Tummy tucks on the rise

She was a big baby.

In the picture it is 1953 and her older sister Shirley is straining to hold a beaming Ruth Mathews up for the camera.

As the years unfold in her photo album, Mathews’ size grows progressively larger. Then alarming.

In a 2004 shot, at age 51, Mathews is a morbidly obese diabetic and a mostly miserable 354 pounds.

Then comes the great reversal. By dint of diet, exercise and the will to eschew pizza in particular, the 5-foot-6 school bus driver shrinks to 169 pounds.

But like the growing number of morbidly obese people now losing enormous amounts of weight, mostly through stomach stapling surgeries, Mathews had a problem. As all that fat disappeared, the skin that held it all did not.

“I had all this skin that would flop around when I walked,” says Mathews, the mother of two grown children. “You sort of tuck it into your pants, but it’s still there.

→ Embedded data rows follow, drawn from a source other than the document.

(* ===== verification/BftTypes.v ===== *)
(** * Consensus data (src/rust-core/src/bft/types.rs)

    Validators, votes, blocks, proposals, peer messages and slashing evidence,
    with the byte encodings that are hashed or signed. *)

From Stdlib Require Import ZArith Lia Strings.Byte.
From stdpp Require Import base gmap list.
From S2P Require Import Prelude Crypto Merkle.

(** [type NodeId = [u8; 32]]. *)
Abbreviation NodeId := (list byte).
Abbreviation Tx := (list byte).

Record ValidatorInfo := mkValidatorInfo {
  vi_pubkey : PublicKey;
  vi_node_id : NodeId;
  vi_address : Str;
  vi_power : Z;
  vi_stake : Z;
  vi_tls_cert : option (list byte);
}.

Inductive VoteType := Prevote | Precommit.

#[global] Instance VoteType_eq_dec : EqDecision VoteType.
Proof. solve_decision. Defined.

#[global] Program Instance VoteType_countable : Countable VoteType :=
  inj_countable (fun t => match t with Prevote => true | Precommit => false end)
    (fun b => Some (if b then Prevote else Precommit)) _.
Next Obligation. by intros []. Qed.

Record Vote := mkVote {
  v_height : Z;
  v_round : Z;
  v_vote_type : VoteType;
  v_block_hash : Hash;
  v_validator_id : NodeId;
}.

Record SignedVote := mkSignedVote {
  sv_vote : Vote;
  sv_signature : Str;
}.

Record BlockHeader := mkBlockHeader {
  hd_height : Z;
  hd_round : Z;
  hd_prev_block_hash : Hash;
  hd_tx_root : Hash;
  hd_proposer_id : NodeId;
  hd_timestamp_ms : Z;
}.

Record Block := mkBlock {
  bl_header : BlockHeader;
  bl_txs : list Tx;
}.

Record Proposal := mkProposal {
  p_height : Z;
  p_round : Z;
  p_block : Block;
  p_proposer_id : NodeId;
  p_signature : Str;
}.

Inductive Message :=
| MsgHello (node_id : NodeId) (pubkey : PublicKey) (signature : Str)
| MsgTx (tx : Tx)
| MsgProposal (p : Proposal)
| MsgVote (v : SignedVote).

Inductive SlashingEvidence :=
| DoubleSign (validator_id : NodeId) (height round : Z) (vote1 vote2 : SignedVote)
| InvalidProposal (validator_id : NodeId) (height : Z) (proposal : Proposal) (reason : Str).

Record SlashingRecord := mkSlashingRecord {
  sr_evidence : SlashingEvidence;
  sr_slashed_amount : Z;
  sr_jail_until_height : Z;
  sr_timestamp_ms : Z;
}.

#[global] Instance Vote_eq_dec : EqDecision Vote.
Proof. solve_decision. Defined.
#[global] Instance SignedVote_eq_dec : EqDecision SignedVote.
Proof. solve_decision. Defined.
#[global] Instance BlockHeader_eq_dec : EqDecision BlockHeader.
Proof. solve_decision. Defined.
#[global] Instance Block_eq_dec : EqDecision Block.
Proof. solve_decision. Defined.
#[global] Instance Proposal_eq_dec : EqDecision Proposal.
Proof. solve_decision. Defined.
#[global] Instance Message_eq_dec : EqDecision Message.
Proof. solve_decision. Defined.

Section types.
Context `{Sha256}.

Definition node_id_from_pubkey (pubkey : PublicKey) : NodeId := sha256 pubkey.

Definition tx_hash (tx : Tx) : Hash := sha256 tx.

Definition header_bytes (h : BlockHeader) : list byte :=
  to_le_bytes 8 (hd_height h) ++ to_le_bytes 8 (hd_round h) ++ hd_prev_block_hash h
  ++ hd_tx_root h ++ hd_proposer_id h ++ to_le_bytes 8 (hd_timestamp_ms h).

Definition block_hash (header : BlockHeader) : Hash := sha256 (header_bytes header).

Definition vote_bytes (v : Vote) : list byte :=
  to_le_bytes 8 (v_height v) ++ to_le_bytes 8 (v_round v)
  ++ [match v_vote_type v with Prevote => x01 | Precommit => x02 end]
  ++ v_block_hash v ++ v_validator_id v.

Definition proposal_bytes (p : Proposal) : list byte :=
  to_le_bytes 8 (p_height p) ++ to_le_bytes 8 (p_round p)
  ++ block_hash (bl_header (p_block p)) ++ p_proposer_id p.

(** The root a block's header must carry. *)
Definition txs_root (txs : list Tx) : Hash := merkle_root_hashes (map tx_hash txs).

(** ** Field types *)

Definition wf_header (h : BlockHeader) : Prop :=
  is_u64 (hd_height h) /\ is_u64 (hd_round h) /\ is_u64 (hd_timestamp_ms h) /\
  length (hd_prev_block_hash h) = 32%nat /\ length (hd_tx_root h) = 32%nat /\
  length (hd_proposer_id h) = 32%nat.

Definition wf_vote (v : Vote) : Prop :=
  is_u64 (v_height v) /\ is_u64 (v_round v) /\
  length (v_block_hash v) = 32%nat /\ length (v_validator_id v) = 32%nat.

#[global] Instance wf_header_dec h : Decision (wf_header h).
Proof. unfold wf_header. apply _. Defined.
#[global] Instance wf_vote_dec v : Decision (wf_vote v).
Proof. unfold wf_vote. apply _. Defined.

(** ** Encodings are injective *)

Lemma header_bytes_inj h1 h2 :
  wf_header h1 -> wf_header h2 -> header_bytes h1 = header_bytes h2 -> h1 = h2.
Proof.
  intros (? & ? & ? & Hp1 & Ht1 & Hi1) (? & ? & ? & Hp2 & Ht2 & Hi2) E.
  unfold header_bytes in E.
  apply app_split in E as [E1 E]; [|by rewrite !length_to_le_bytes].
  apply app_split in E as [E2 E]; [|by rewrite !length_to_le_bytes].
  apply app_split in E as [E3 E]; [|congruence].
  apply app_split in E as [E4 E]; [|congruence].
  apply app_split in E as [E5 E]; [|congruence].
  apply u64_le_inj in E1, E2, E; [|done..].
  destruct h1, h2; simpl in *; congruence.
Qed.

Lemma block_hash_binding h1 h2 :
  wf_header h1 -> wf_header h2 -> block_hash h1 = block_hash h2 ->
  h1 = h2 \/ collision (header_bytes h1) (header_bytes h2).
Proof. intros H1 H2 [E|]%sha256_inj_or; [left|by right]. by apply header_bytes_inj. Qed.

Lemma vote_bytes_inj v1 v2 :
  wf_vote v1 -> wf_vote v2 -> vote_bytes v1 = vote_bytes v2 -> v1 = v2.
Proof.
  intros (? & ? & Hb1 & Hi1) (? & ? & Hb2 & Hi2) E. unfold vote_bytes in E.
  apply app_split in E as [E1 E]; [|by rewrite !length_to_le_bytes].
  apply app_split in E as [E2 E]; [|by rewrite !length_to_le_bytes].
  apply app_split in E as [E3 E]; [|done].
  apply app_split in E as [E4 E5]; [|congruence].
  apply u64_le_inj in E1, E2; [|done..].
  destruct v1 as [?? [] ??], v2 as [?? [] ??]; simpl in *; congruence.
Qed.

Lemma length_header_bytes h : wf_header h -> length (header_bytes h) = 120%nat.
Proof.
  intros (_ & _ & _ & H1 & H2 & H3). unfold header_bytes.
  by rewrite !length_app, !length_to_le_bytes, H1, H2, H3.
Qed.

Lemma length_vote_bytes v : wf_vote v -> length (vote_bytes v) = 81%nat.
Proof.
  intros (_ & _ & H1 & H2). unfold vote_bytes.
  by rewrite !length_app, !length_to_le_bytes, H1, H2.
Qed.

Lemma length_proposal_bytes p :
  length (p_proposer_id p) = 32%nat -> length (proposal_bytes p) = 80%nat.
Proof.
  intros H1. unfold proposal_bytes, block_hash.
  by rewrite !length_app, !length_to_le_bytes, sha256_length, H1.
Qed.

Lemma map_tx_hash_hashes txs : all_hashes (map tx_hash txs).
Proof. induction txs; constructor; [apply sha256_length|done]. Qed.

Lemma map_tx_hash_inj txs1 txs2 :
  map tx_hash txs1 = map tx_hash txs2 -> txs1 = txs2 \/ collision_among (txs1 ++ txs2).
Proof.
  revert txs2. induction txs1 as [|t1 txs1 IH]; intros [|t2 txs2]; simpl; try done; [by left|].
  intros [= E E'].
  apply (sha256_inj_among [t1; t2]) in E as [->|]; [|collide|set_solver..].
  destruct (IH _ E') as [->|]; [by left|collide].
Qed.

(** What is hashed for a block: its header, its transactions, its Merkle tree. *)
Definition block_messages (b : Block) : list (list byte) :=
  header_bytes (bl_header b) :: bl_txs b ++ merkle_messages (map tx_hash (bl_txs b)).

(** C36: a block hash commits to the whole block: two blocks whose headers
    carry the right transaction roots, with equal block hashes and equally
    many transactions, are the same block, unless two of the messages hashed
    for them collide. *)
Theorem block_hash_commits b1 b2 :
  wf_header (bl_header b1) -> wf_header (bl_header b2) ->
  hd_tx_root (bl_header b1) = txs_root (bl_txs b1) ->
  hd_tx_root (bl_header b2) = txs_root (bl_txs b2) ->
  length (bl_txs b1) = length (bl_txs b2) ->
  block_hash (bl_header b1) = block_hash (bl_header b2) ->
  b1 = b2 \/ collision_among (block_messages b1 ++ block_messages b2).
Proof.
  intros W1 W2 R1 R2 Hlen E. unfold block_messages.
  apply block_hash_binding in E as [Eh|Hc]; [|right|done..].
  2:{ exists (header_bytes (bl_header b1)), (header_bytes (bl_header b2)). set_solver. }
  destruct (merkle_root_hashes_binding (map tx_hash (bl_txs b1)) (map tx_hash (bl_txs b2)))
    as [[Et|]%map_tx_hash_inj|]; try collide; auto using map_tx_hash_hashes.
  - by rewrite !length_map.
  - unfold txs_root in *. congruence.
  - left. destruct b1, b2; simpl in *; congruence.
Qed.

(** The count matters: a block with an odd number of transactions, at
    least three, can have its last transaction repeated without changing its
    transaction root, hence without changing its header or its block hash. *)
Theorem tx_root_repeat_last txs tx :
  txs <> [] -> Nat.Even (length txs) ->
  txs_root (txs ++ [tx]) = txs_root (txs ++ [tx; tx]).
Proof.
  intros Hne Hev. unfold txs_root. rewrite !map_app. simpl.
  apply merkle_root_repeat_last; [by destruct txs|by rewrite length_map].
Qed.

End types.

(** ** Witnesses *)

Section witnesses.
Import Toy.

Definition demo_txs : list Tx := [[x01]; [x02]; [x03]].

Definition demo_header : BlockHeader :=
  mkBlockHeader 1 0 ZERO_HASH (txs_root demo_txs) (replicate 32 x05) 77.

Lemma block_hash_commits_witness :
  let b := mkBlock demo_header demo_txs in
  b = b \/ collision_among (block_messages b ++ block_messages b).
Proof.
  intros b. apply (block_hash_commits (H := toy_sha256)); try reflexivity;
    apply (bool_decide_unpack _); vm_compute; exact I.
Defined.

Lemma tx_root_repeat_last_witness :
  txs_root [[x01]; [x02]; [x03]] = txs_root [[x01]; [x02]; [x03]; [x03]].
Proof.
  apply (tx_root_repeat_last (H := toy_sha256) [[x01]; [x02]]); [discriminate|].
  exists 1%nat. reflexivity.
Defined.

End witnesses.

Imagine losing all the weight and having to be stuck with all that skin.”

These remnants of obesity — known medically as cutis pleonasmus — have sent “tummy tuck” surgeries skyrocketing.

“It’s been a six-fold increase in the past five years,” Dr. Michael Kreidstein says of the number he now performs at The Scarborough Hospital.

The Canadian Society of Plastic Surgeons does not keep statistics on the type and number of operations its 400 members perform, but society executive director Karyn Wagner says U.S. data likely reflects the Canadian situation.

In the U.S., tummy tucks increased by 137 per cent between 2000 and 2007, when the number reached 148,000. Wagner concludes about 15,000 were performed in this country that year.

Bariatric surgeries (known as gastric bypasses or stomach stapling), which segment or bypass large portions of the stomach, are growing as a mainstream tool to reverse morbid obesity. Last year, a major study pegged these operations as a potential cure for weight-related Type 2 diabetes.

During the procedure, the excess skin is lifted from underlying muscle tissue — on rare occasions with the help of a mini-crane that hangs over the operating table.

Ontario coverage
OHIP pays for about 500 bariatric surgeries (known as gastric bypasses or stomach stapling) procedures each year, although the province’s Medical Advisory Secretariat has said that number will have to increase by some 3,000 to keep up with demand.